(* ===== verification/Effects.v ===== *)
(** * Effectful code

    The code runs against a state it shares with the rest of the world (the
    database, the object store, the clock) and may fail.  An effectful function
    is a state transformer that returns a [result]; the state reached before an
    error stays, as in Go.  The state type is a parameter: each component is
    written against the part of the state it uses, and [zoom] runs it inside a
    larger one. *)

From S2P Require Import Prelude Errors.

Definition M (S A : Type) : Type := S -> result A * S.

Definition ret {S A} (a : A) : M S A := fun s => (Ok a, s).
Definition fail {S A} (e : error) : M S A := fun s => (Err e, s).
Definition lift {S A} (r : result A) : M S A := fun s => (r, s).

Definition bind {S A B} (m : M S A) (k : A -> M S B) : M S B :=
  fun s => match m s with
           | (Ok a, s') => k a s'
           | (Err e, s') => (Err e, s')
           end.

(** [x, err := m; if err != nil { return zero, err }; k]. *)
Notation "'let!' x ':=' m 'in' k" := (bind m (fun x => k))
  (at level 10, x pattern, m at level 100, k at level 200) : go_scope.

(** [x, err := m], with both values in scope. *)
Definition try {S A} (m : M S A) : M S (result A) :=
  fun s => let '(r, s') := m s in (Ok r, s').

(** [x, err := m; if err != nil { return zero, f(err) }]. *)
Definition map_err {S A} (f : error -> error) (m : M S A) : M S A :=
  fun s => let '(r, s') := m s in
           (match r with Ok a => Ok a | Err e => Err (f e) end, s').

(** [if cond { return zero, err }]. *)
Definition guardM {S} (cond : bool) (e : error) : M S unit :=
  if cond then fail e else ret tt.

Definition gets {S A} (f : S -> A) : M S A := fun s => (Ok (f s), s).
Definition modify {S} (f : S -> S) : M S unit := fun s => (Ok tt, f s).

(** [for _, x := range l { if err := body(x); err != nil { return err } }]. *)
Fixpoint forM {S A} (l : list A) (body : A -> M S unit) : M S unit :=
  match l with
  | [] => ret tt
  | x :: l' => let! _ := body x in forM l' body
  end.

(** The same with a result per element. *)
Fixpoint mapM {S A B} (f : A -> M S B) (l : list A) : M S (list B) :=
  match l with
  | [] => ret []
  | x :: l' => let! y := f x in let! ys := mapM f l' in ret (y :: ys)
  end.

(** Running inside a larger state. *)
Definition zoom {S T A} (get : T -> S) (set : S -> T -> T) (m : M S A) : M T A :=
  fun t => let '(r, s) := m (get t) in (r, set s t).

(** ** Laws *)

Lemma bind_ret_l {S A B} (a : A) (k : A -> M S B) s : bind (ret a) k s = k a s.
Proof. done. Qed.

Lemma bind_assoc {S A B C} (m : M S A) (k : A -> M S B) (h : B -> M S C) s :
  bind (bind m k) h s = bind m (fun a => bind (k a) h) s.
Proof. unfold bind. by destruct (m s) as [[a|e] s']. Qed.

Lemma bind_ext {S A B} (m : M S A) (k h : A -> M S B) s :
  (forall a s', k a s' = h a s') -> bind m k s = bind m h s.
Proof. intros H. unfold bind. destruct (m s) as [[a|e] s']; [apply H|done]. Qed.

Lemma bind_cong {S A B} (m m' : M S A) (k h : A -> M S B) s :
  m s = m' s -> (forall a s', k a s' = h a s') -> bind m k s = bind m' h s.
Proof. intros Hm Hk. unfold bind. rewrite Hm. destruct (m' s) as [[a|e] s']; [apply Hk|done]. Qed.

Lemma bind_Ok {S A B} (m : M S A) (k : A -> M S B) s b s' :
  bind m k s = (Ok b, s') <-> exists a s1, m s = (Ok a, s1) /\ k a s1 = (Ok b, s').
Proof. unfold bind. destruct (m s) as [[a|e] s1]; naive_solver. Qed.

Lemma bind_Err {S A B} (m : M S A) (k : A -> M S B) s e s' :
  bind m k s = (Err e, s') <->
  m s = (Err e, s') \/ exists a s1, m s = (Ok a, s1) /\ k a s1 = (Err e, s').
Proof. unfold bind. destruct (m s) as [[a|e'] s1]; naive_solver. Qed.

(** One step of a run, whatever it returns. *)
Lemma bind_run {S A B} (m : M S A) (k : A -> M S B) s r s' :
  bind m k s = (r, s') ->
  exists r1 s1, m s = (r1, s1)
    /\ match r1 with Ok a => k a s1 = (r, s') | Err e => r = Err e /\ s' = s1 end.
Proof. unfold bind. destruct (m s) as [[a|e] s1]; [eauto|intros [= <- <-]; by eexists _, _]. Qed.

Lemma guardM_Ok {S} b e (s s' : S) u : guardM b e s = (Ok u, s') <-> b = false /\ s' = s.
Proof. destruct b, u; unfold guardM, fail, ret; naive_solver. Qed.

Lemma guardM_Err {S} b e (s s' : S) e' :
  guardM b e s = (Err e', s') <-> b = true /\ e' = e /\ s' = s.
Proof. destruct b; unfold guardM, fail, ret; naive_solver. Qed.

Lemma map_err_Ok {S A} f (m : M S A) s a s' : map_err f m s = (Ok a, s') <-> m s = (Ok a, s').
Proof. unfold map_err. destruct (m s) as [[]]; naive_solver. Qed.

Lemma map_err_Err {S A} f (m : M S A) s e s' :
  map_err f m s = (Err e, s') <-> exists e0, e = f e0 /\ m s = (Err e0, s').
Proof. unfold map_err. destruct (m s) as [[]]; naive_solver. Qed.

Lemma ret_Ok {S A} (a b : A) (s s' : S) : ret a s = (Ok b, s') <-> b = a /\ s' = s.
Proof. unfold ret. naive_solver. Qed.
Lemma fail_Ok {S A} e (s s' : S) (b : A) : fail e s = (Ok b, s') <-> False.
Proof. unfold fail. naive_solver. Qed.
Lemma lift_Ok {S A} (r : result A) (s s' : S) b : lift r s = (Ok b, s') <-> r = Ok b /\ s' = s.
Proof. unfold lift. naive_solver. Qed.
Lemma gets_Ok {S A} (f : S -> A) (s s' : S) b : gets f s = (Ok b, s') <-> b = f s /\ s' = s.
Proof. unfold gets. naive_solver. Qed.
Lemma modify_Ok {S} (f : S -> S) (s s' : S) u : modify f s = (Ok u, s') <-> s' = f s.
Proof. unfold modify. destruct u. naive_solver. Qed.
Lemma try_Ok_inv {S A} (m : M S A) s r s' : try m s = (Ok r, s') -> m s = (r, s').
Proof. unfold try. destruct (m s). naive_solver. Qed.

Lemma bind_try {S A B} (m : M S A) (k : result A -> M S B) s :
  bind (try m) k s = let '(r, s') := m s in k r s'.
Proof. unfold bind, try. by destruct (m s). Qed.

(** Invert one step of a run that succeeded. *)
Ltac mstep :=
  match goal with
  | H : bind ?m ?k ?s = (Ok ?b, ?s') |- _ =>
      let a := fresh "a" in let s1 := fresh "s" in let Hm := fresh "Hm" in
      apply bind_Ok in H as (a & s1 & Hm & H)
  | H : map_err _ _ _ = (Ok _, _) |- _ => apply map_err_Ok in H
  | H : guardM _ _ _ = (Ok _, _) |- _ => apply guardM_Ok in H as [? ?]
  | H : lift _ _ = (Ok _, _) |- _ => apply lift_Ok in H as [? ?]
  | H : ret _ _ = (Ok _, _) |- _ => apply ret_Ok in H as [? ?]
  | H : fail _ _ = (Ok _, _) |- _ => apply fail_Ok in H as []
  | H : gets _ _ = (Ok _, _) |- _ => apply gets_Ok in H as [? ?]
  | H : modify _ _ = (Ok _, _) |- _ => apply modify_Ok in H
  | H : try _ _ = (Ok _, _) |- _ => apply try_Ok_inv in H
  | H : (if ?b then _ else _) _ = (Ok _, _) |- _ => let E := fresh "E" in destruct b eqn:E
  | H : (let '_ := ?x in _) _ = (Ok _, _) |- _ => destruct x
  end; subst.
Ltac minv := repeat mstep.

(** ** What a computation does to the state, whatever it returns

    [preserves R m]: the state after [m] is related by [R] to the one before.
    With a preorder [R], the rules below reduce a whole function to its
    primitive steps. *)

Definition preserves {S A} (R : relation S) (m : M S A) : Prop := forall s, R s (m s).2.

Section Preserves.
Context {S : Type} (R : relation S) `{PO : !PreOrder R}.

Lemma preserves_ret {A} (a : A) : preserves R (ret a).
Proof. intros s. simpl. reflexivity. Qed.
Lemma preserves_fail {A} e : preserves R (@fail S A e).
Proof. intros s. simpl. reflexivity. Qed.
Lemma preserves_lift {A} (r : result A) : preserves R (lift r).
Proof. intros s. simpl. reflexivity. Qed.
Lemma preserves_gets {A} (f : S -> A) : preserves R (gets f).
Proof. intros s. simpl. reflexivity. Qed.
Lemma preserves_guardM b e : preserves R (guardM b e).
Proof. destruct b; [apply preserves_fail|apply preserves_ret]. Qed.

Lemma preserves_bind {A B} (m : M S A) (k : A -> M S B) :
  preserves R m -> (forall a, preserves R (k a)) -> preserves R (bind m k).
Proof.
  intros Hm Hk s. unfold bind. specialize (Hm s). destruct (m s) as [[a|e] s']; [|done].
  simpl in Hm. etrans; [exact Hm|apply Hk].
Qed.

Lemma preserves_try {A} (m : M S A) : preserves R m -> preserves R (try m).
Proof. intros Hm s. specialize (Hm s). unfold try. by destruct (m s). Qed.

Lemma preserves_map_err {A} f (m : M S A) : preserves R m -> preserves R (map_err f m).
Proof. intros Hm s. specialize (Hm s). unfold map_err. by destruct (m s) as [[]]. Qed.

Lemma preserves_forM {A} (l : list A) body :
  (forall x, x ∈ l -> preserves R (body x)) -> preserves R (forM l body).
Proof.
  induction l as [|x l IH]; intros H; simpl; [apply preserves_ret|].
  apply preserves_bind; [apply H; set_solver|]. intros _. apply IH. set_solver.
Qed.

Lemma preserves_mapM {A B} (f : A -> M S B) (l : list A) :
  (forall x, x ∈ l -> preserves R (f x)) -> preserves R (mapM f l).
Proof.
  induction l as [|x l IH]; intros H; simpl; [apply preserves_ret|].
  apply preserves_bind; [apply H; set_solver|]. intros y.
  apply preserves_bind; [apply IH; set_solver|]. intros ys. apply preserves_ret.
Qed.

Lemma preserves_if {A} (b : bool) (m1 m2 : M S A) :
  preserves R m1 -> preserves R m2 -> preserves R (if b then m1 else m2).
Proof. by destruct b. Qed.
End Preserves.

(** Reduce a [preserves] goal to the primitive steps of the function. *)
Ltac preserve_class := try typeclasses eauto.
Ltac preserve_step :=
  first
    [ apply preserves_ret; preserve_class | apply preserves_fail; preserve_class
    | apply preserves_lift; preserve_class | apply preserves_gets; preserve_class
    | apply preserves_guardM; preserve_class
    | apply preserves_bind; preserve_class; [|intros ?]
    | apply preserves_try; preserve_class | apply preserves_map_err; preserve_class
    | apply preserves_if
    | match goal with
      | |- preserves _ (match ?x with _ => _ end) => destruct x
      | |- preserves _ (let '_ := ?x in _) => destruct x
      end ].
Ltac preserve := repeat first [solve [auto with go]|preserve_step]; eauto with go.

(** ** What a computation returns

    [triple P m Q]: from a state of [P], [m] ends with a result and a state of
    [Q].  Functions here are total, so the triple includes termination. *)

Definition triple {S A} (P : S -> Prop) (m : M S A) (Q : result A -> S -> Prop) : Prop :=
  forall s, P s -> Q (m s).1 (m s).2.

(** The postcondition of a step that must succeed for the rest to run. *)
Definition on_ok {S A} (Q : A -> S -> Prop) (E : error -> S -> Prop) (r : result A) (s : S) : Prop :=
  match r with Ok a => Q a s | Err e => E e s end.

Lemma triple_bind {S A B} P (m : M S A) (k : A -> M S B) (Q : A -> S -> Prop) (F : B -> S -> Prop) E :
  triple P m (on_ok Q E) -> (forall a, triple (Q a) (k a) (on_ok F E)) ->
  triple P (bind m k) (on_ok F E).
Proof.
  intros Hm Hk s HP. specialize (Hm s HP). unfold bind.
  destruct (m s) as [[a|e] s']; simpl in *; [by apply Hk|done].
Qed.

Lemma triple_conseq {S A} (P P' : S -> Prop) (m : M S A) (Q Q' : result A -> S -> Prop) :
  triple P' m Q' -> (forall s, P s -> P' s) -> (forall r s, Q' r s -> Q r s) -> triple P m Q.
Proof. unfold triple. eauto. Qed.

What needs to be done
The first line of the records and every line down to the line with "Definition M (S" must be quoted exactly; leave out all else.

Problem solution
(* ===== verification/Effects.v ===== *)
(** * Effectful code

    The code runs against a state it shares with the rest of the world (the
    database, the object store, the clock) and may fail.  An effectful function
    is a state transformer that returns a [result]; the state reached before an
    error stays, as in Go.  The state type is a parameter: each component is
    written against the part of the state it uses, and [zoom] runs it inside a
    larger one. *)

From S2P Require Import Prelude Errors.

Definition M (S A : Type) : Type := S -> result A * S.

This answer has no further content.